= What is required =
Please give back, word for word, only the lines starting at the one containing "c :: rest) =>" and ending at the one containing "Definition last_unit (m" within the material below.

= Supplied material =
= Beginning of Section =

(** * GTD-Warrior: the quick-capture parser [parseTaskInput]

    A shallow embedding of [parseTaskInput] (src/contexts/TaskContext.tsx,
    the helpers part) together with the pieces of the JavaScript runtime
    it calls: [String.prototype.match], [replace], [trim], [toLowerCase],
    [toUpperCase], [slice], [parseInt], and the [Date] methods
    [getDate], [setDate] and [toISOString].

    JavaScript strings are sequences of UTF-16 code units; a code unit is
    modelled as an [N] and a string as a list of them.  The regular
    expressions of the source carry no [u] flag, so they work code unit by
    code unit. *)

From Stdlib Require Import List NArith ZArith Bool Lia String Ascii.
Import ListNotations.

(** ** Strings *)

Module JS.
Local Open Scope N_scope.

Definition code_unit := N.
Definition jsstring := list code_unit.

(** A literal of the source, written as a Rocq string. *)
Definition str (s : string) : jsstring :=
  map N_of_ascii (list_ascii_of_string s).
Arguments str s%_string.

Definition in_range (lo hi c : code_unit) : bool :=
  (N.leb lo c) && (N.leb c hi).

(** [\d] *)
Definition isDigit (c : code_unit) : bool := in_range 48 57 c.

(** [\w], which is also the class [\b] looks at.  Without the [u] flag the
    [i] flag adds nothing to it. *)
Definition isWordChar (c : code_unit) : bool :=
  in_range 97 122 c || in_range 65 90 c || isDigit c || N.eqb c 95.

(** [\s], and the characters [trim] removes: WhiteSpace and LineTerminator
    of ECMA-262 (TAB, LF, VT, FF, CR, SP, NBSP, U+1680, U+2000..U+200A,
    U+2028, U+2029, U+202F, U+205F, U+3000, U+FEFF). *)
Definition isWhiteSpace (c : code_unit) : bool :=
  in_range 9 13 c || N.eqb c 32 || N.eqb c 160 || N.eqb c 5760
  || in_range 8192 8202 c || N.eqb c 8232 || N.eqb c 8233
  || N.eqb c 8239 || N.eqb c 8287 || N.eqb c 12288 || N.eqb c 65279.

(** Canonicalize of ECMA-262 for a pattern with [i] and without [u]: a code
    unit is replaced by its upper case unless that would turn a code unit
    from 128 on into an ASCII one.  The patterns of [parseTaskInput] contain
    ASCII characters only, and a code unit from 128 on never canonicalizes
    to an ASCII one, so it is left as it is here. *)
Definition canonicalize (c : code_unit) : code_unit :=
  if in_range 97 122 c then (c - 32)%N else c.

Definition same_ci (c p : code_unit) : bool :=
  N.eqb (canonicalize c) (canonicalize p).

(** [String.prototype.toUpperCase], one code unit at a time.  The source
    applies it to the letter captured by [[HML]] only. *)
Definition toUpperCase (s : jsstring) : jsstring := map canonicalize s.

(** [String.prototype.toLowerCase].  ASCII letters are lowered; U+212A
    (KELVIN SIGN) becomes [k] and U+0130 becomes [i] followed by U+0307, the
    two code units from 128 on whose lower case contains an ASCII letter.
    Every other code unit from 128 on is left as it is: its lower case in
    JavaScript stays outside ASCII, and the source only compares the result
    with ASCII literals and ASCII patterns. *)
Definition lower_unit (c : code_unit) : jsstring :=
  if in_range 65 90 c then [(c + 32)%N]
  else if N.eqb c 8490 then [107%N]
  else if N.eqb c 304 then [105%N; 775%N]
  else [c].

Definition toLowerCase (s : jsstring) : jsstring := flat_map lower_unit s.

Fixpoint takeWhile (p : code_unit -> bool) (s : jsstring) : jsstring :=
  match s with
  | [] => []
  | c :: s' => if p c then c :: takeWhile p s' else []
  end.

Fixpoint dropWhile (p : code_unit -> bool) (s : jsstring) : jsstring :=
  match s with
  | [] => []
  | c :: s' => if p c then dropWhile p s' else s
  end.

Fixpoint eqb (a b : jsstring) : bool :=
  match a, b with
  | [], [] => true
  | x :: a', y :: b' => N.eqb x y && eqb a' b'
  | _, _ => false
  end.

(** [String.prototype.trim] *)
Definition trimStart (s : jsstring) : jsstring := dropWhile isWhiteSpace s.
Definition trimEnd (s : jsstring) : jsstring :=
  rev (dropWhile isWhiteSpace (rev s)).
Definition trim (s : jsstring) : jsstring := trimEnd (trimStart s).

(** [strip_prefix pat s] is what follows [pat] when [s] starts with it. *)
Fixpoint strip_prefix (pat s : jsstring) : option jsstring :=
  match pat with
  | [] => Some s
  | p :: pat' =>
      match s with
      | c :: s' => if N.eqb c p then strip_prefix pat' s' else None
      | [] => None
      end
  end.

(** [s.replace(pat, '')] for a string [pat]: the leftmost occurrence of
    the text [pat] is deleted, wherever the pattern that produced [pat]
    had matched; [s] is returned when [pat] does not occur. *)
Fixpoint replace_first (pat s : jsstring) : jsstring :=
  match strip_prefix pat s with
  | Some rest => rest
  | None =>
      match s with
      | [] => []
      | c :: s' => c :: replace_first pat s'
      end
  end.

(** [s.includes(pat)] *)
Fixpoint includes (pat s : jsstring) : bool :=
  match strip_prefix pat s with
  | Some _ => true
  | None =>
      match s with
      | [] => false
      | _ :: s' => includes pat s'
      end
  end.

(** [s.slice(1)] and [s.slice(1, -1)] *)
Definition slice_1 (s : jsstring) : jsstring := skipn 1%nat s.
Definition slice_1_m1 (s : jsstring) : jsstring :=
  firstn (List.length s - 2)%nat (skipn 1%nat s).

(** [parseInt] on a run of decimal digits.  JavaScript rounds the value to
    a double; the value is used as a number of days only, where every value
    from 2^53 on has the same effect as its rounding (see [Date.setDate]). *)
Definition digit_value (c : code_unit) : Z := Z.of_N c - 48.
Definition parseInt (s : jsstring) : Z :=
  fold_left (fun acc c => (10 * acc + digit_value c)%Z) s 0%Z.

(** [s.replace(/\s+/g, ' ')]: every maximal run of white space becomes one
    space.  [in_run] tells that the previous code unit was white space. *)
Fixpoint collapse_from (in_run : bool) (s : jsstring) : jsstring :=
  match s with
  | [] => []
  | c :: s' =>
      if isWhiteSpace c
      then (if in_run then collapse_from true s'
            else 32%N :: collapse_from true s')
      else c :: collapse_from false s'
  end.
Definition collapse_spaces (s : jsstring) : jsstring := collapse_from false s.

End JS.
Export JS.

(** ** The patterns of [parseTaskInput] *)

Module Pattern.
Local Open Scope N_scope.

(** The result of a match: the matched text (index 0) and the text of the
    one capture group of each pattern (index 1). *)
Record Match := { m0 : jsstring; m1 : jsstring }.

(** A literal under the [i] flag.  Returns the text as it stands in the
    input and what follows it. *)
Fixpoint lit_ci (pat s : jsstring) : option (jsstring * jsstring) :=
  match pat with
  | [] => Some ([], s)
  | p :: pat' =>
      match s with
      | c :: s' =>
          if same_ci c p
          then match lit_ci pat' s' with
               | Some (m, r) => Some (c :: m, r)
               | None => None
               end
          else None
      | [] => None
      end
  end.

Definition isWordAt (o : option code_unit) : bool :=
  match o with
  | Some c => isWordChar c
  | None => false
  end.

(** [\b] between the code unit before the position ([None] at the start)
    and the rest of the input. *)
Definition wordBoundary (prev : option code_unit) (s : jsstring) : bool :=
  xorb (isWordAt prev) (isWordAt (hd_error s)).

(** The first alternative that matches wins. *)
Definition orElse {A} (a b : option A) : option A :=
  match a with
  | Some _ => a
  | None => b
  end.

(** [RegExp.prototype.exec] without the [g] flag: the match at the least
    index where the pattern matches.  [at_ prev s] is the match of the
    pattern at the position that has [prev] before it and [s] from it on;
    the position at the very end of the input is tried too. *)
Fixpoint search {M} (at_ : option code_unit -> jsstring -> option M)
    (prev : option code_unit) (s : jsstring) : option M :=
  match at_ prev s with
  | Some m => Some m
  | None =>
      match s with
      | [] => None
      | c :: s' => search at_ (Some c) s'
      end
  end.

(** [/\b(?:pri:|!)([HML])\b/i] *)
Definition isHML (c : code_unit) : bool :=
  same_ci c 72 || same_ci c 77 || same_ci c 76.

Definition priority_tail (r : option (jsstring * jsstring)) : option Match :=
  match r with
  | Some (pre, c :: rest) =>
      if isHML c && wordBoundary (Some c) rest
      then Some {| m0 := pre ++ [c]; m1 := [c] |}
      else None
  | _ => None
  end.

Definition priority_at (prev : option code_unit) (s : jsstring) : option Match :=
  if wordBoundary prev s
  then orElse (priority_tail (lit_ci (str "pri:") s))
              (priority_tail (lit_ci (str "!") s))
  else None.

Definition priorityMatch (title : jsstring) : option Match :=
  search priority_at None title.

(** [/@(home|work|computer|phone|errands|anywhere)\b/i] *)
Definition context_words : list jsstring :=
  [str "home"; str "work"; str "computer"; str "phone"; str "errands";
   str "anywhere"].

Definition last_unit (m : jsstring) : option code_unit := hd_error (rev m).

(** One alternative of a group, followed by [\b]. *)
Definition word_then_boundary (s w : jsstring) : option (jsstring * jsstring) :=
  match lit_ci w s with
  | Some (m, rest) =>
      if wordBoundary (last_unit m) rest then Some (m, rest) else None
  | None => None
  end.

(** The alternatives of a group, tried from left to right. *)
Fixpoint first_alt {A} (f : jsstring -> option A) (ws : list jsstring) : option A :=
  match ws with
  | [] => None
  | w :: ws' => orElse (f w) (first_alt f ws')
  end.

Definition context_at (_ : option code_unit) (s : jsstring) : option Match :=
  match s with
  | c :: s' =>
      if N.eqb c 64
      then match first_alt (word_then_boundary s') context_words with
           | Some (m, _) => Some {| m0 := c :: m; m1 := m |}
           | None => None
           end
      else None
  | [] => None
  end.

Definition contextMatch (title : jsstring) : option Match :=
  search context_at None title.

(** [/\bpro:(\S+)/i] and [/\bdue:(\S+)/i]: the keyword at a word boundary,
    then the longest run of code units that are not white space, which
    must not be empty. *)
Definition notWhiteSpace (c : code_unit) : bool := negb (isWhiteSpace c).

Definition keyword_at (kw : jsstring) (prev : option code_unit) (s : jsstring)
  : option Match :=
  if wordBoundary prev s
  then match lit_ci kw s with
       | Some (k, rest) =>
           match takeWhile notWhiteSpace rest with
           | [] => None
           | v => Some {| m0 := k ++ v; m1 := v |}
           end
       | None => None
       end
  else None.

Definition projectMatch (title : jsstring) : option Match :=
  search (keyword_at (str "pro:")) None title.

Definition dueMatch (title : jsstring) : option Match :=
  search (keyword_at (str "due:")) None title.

= End of Section =
= Beginning of Section =

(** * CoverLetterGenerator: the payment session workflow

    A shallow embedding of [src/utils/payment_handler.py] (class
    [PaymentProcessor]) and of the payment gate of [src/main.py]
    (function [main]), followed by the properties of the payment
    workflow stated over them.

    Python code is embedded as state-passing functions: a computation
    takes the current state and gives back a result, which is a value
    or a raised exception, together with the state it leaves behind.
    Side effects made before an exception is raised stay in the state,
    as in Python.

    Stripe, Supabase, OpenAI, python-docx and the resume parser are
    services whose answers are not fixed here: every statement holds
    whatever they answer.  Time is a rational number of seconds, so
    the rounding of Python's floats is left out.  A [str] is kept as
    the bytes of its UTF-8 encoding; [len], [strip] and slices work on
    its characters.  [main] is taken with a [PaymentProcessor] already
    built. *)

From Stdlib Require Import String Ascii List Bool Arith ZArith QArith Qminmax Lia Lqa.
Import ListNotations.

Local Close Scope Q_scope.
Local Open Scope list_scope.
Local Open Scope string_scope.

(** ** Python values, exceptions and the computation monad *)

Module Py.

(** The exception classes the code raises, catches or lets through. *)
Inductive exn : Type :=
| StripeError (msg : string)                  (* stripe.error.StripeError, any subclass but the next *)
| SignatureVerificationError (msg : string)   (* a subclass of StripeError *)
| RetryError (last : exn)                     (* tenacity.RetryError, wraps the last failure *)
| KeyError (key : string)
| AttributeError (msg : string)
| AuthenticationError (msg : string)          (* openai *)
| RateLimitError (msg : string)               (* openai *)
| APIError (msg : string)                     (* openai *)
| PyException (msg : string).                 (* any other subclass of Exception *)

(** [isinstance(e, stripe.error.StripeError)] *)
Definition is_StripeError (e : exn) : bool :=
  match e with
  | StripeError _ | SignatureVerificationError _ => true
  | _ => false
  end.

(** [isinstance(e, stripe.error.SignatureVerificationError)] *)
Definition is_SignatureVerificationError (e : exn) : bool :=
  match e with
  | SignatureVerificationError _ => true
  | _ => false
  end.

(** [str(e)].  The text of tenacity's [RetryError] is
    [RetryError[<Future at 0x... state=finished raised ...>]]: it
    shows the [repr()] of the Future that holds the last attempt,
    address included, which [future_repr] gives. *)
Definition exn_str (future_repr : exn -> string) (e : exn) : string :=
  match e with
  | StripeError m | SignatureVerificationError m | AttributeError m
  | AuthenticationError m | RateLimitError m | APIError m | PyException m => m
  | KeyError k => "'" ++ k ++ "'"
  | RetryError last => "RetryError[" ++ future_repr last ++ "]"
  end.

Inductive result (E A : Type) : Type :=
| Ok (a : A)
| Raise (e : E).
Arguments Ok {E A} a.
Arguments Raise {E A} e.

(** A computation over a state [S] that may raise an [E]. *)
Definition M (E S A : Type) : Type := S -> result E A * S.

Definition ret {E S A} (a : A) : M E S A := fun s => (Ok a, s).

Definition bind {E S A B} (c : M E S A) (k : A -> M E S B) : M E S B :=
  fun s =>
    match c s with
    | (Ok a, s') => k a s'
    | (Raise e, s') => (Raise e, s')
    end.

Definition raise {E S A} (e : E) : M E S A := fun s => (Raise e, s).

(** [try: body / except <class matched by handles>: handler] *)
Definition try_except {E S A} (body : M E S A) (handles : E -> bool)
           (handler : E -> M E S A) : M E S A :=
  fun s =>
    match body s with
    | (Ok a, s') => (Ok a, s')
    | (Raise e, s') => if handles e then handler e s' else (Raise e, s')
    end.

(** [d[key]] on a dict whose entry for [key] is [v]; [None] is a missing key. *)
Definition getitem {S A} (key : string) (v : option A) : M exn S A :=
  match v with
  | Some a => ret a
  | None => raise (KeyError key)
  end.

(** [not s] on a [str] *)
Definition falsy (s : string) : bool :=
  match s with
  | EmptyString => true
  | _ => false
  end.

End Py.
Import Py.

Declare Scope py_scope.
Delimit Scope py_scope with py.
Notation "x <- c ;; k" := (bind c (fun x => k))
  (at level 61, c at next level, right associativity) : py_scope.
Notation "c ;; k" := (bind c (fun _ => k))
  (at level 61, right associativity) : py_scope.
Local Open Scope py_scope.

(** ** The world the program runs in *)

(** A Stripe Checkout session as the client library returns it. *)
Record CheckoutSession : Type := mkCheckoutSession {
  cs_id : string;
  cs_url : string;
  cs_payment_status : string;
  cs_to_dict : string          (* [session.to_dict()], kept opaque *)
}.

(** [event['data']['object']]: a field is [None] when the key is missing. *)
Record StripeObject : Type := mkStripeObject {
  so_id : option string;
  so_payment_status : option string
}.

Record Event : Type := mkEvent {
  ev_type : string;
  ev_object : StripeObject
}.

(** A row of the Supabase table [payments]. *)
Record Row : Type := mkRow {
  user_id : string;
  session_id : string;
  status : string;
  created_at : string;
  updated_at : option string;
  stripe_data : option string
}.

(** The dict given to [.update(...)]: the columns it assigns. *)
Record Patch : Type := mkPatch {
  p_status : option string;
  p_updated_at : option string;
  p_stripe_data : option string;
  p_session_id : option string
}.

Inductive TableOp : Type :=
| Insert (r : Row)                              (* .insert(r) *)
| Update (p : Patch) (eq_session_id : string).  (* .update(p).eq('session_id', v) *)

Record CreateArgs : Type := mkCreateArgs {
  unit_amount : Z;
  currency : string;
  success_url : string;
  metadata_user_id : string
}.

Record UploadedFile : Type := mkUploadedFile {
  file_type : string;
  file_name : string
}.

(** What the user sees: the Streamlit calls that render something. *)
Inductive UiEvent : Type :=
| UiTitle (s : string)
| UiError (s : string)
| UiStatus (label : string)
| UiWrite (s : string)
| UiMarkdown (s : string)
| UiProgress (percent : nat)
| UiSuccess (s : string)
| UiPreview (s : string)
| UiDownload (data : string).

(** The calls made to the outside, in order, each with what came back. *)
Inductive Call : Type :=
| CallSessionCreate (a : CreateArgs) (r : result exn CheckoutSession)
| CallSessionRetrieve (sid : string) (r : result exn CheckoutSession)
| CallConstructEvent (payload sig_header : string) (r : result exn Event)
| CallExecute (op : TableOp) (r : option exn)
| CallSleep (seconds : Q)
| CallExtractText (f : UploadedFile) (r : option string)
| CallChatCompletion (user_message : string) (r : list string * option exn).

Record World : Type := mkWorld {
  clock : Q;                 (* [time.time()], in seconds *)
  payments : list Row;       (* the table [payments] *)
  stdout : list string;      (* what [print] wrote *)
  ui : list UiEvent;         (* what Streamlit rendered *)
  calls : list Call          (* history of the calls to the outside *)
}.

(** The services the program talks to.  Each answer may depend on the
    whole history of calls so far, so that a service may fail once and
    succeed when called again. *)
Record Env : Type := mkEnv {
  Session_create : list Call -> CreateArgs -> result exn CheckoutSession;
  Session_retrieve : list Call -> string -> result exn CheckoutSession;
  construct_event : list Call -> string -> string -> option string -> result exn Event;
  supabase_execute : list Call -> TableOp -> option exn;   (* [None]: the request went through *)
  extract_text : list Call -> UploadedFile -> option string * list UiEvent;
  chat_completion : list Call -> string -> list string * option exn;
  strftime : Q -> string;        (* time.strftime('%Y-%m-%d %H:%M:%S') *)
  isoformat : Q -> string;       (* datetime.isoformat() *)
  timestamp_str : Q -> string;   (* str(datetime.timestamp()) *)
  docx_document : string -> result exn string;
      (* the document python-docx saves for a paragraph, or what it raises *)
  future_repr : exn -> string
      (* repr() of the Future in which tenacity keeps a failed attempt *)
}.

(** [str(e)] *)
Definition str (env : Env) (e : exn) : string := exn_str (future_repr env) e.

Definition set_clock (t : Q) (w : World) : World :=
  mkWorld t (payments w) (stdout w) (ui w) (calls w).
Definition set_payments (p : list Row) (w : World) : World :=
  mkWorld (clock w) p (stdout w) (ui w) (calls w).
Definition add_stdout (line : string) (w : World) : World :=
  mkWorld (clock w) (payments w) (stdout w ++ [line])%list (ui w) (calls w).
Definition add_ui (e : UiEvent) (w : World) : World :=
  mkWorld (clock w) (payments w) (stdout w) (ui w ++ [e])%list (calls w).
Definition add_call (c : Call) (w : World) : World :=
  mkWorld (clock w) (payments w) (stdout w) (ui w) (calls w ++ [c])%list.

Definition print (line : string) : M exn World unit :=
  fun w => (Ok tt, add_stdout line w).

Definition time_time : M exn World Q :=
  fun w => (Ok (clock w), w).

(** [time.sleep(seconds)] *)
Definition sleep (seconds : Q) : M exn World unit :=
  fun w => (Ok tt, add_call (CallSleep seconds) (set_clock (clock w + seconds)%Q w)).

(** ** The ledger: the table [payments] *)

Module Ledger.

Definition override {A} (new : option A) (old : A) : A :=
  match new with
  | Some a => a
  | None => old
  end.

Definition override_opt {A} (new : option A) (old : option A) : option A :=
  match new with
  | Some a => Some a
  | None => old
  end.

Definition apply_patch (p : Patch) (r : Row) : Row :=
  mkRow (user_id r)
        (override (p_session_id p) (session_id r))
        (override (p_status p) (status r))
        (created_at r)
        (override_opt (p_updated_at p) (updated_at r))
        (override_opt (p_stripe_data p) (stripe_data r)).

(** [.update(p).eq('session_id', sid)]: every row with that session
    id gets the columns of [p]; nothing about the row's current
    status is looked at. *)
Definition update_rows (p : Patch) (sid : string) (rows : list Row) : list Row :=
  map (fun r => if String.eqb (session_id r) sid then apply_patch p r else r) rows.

= End of Section =

= Response to this task =
  | Some (pre, c :: rest) =>
      if isHML c && wordBoundary (Some c) rest
      then Some {| m0 := pre ++ [c]; m1 := [c] |}
      else None
  | _ => None
  end.

Definition priority_at (prev : option code_unit) (s : jsstring) : option Match :=
  if wordBoundary prev s
  then orElse (priority_tail (lit_ci (str "pri:") s))
              (priority_tail (lit_ci (str "!") s))
  else None.

Definition priorityMatch (title : jsstring) : option Match :=
  search priority_at None title.

(** [/@(home|work|computer|phone|errands|anywhere)\b/i] *)
Definition context_words : list jsstring :=
  [str "home"; str "work"; str "computer"; str "phone"; str "errands";
   str "anywhere"].

Definition last_unit (m : jsstring) : option code_unit := hd_error (rev m).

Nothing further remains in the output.